↓↓↓

(** X3.  The error envelope: [build_error] reports the message under
    ["error"], the kind under ["type"] and the trace id under ["traceId"],
    adds ["details"] only when details are given and not empty, and carries
    every entry of [extra]. *)
Theorem X3_error_envelope_fields message details kind extra traceId :
  let payload := Common.build_error message details kind extra traceId in
  (~ In (u "error") (keys extra) -> dict_get (u "error") payload = VStr message)
  /\ (~ In (u "type") (keys extra) -> dict_get (u "type") payload = VStr kind)
  /\ (~ In (u "traceId") (keys extra) -> dict_get (u "traceId") payload = VStr traceId)
  /\ (~ In (u "details") (keys extra) ->
      dict_get (u "details") payload
      = match details with
        | Some (c :: d) => VStr (c :: d)
        | _ => VNone
        end)
  /\ (NoDup (keys extra) ->
      forall k v, In (k, v) extra -> dict_get k payload = v).
Proof.
  unfold Common.build_error. cbv zeta.
  repeat split.
  - intros N. rewrite CommonFacts.dict_get_update_other by exact N.
    destruct details as [[|c d]|]; reflexivity.
  - intros N. rewrite CommonFacts.dict_get_update_other by exact N.
    destruct details as [[|c d]|]; reflexivity.
  - intros N. rewrite CommonFacts.dict_get_update_other by exact N.
    destruct details as [[|c d]|]; reflexivity.
  - intros N. rewrite CommonFacts.dict_get_update_other by exact N.
    destruct details as [[|c d]|]; reflexivity.
  - intros N k v Hin. now apply CommonFacts.dict_get_update_in.
Qed.

(** X4.  The envelope of an unexpected exception has type
    [UnhandledException], names the tool, and carries as details the last
    4000 characters of the formatted traceback (all of it when it is
    shorter; no details entry when it is empty). *)
Theorem X4_unhandled_envelope_keeps_traceback_tail e tool traceId :
  let payload := Common.log_and_build_unhandled e tool traceId in
  dict_get (u "type") payload = VStr (u "UnhandledException")
  /\ dict_get (u "tool") payload = VStr tool
  /\ dict_get (u "traceId") payload = VStr traceId
  /\ ((format_exception e = [] /\ dict_get (u "details") payload = VNone)
      \/ exists d,
           dict_get (u "details") payload = VStr d
           /\ d <> []
           /\ suffix_of d (format_exception e)
           /\ len d = Z.min (len (format_exception e)) 4000).
Proof.
  unfold Common.log_and_build_unhandled, Common.build_error. cbv zeta.
  pose proof (CommonFacts.slice_last_suffix 4000 (format_exception e)) as S.
  pose proof (CommonFacts.slice_last_len 4000 (format_exception e)) as L.
  destruct (slice_last 4000 (format_exception e)) as [|c d] eqn:E.
  - repeat split; try reflexivity. left. split; [|reflexivity].
    apply len_nil_iff. pose proof (len_nonneg (format_exception e)).
    change (len (@nil N)) with 0 in L. lia.
  - repeat split; try reflexivity. right. exists (c :: d).
    repeat split; try assumption; try reflexivity. discriminate.
Qed.

End ArgumentParsing.

Lemma X1_witness :
  json_loads (strip (u " Python 入門 "))
  = Raise (mk_exn JSONDecodeError (u "Expecting value"))
  /\ strip (u " Python 入門 ") <> []
  /\ Common.parse_args (VStr (u " Python 入門 ")) = [(u "raw", VStr (u "Python 入門"))]
  /\ fst (CourseSearch._search_field (u "courseName") (VStr (u " Python 入門 "))
            (u "trace") (Sample.world_of Sample.courses))
     = fst (CourseSearch._search_field (u "courseName")
              (VDict [(u "searchTerm", VStr (u "Python 入門"))])
              (u "trace") (Sample.world_of Sample.courses)).
Proof.
  assert (N : strip (u " Python 入門 ") <> []) by (vm_compute; discriminate).
  destruct (X1_plain_string_context_is_the_search_term (H:=Sample.runtime)
              (u "courseName") (u " Python 入門 ") (u "trace")
              (Sample.world_of Sample.courses) _ eq_refl N) as [P S].
  split; [reflexivity|]. split; [exact N|]. split; [exact P|].
  now rewrite S.
Defined.

Lemma X2_witness :
  json_loads (PyRuntime:=Sample.literal_runtime) (strip (u " {} ")) = Return (VDict [])
  /\ strip (u " {} ") <> []
  /\ Common.parse_args (H:=Sample.literal_runtime) (VStr (u " {} "))
     = Common.parse_args (H:=Sample.literal_runtime) (VDict [])
  /\ Common.parse_args
       (VDict [(u "arguments", VDict [(u "topK", VInt 1)]);
               (u "mcpToolArgs", VDict [(u "topK", VInt 2)])])
     = [(u "topK", VInt 1)]
  /\ Common.parse_args (VDict [(u "arguments", VInt 7);
                               (u "mcpToolArgs", VDict [(u "topK", VInt 2)])])
     = [(u "topK", VInt 2)]
  /\ Common.parse_args (VDict [(u "topK", VInt 3)]) = [(u "topK", VInt 3)].
Proof.
  assert (N : strip (u " {} ") <> []) by (vm_compute; discriminate).
  destruct (X2_json_string_context_is_its_decoded_value (H:=Sample.literal_runtime))
    as (J & _).
  destruct (X2_json_string_context_is_its_decoded_value (H:=Sample.runtime))
    as (_ & A & M & D).
  split; [reflexivity|]. split; [exact N|].
  split; [apply J; [reflexivity | exact N | discriminate]|].
  split; [apply A; reflexivity|].
  split; [apply M; [discriminate | reflexivity]|].
  apply D; discriminate.
Defined.

Lemma X3_witness :
  ~ In (u "type") (keys [(u "field", VStr (u "searchTerm"))])
  /\ NoDup (keys [(u "field", VStr (u "searchTerm"))])
  /\ dict_get (u "type")
       (Common.build_error (u "searchTerm は必須です") None (u "ValidationError")
          [(u "field", VStr (u "searchTerm"))] (u "trace"))
     = VStr (u "ValidationError")
  /\ dict_get (u "field")
       (Common.build_error (u "searchTerm は必須です") None (u "ValidationError")
          [(u "field", VStr (u "searchTerm"))] (u "trace"))
     = VStr (u "searchTerm").
Proof.
  assert (N : ~ In (u "type") (keys [(u "field", VStr (u "searchTerm"))])).
  { simpl. intros [C | []]. discriminate C. }
  assert (D : NoDup (keys [(u "field", VStr (u "searchTerm"))])).
  { repeat constructor. simpl. tauto. }
  destruct (X3_error_envelope_fields (u "searchTerm は必須です") None (u "ValidationError")
              [(u "field", VStr (u "searchTerm"))] (u "trace")) as (_ & T & _ & _ & X).
  split; [exact N|]. split; [exact D|]. split; [exact (T N)|].
  apply (X D). now left.
Defined.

↑↑↑

**PROBLEM TO WORK ON:**
Go through the data above and copy each line in which "VInt" appears.

**RESPONSE TO THE EXERCISE:**
       (VDict [(u "arguments", VDict [(u "topK", VInt 1)]);
               (u "mcpToolArgs", VDict [(u "topK", VInt 2)])])
     = [(u "topK", VInt 1)]
  /\ Common.parse_args (VDict [(u "arguments", VInt 7);
                               (u "mcpToolArgs", VDict [(u "topK", VInt 2)])])
     = [(u "topK", VInt 2)]
  /\ Common.parse_args (VDict [(u "topK", VInt 3)]) = [(u "topK", VInt 3)].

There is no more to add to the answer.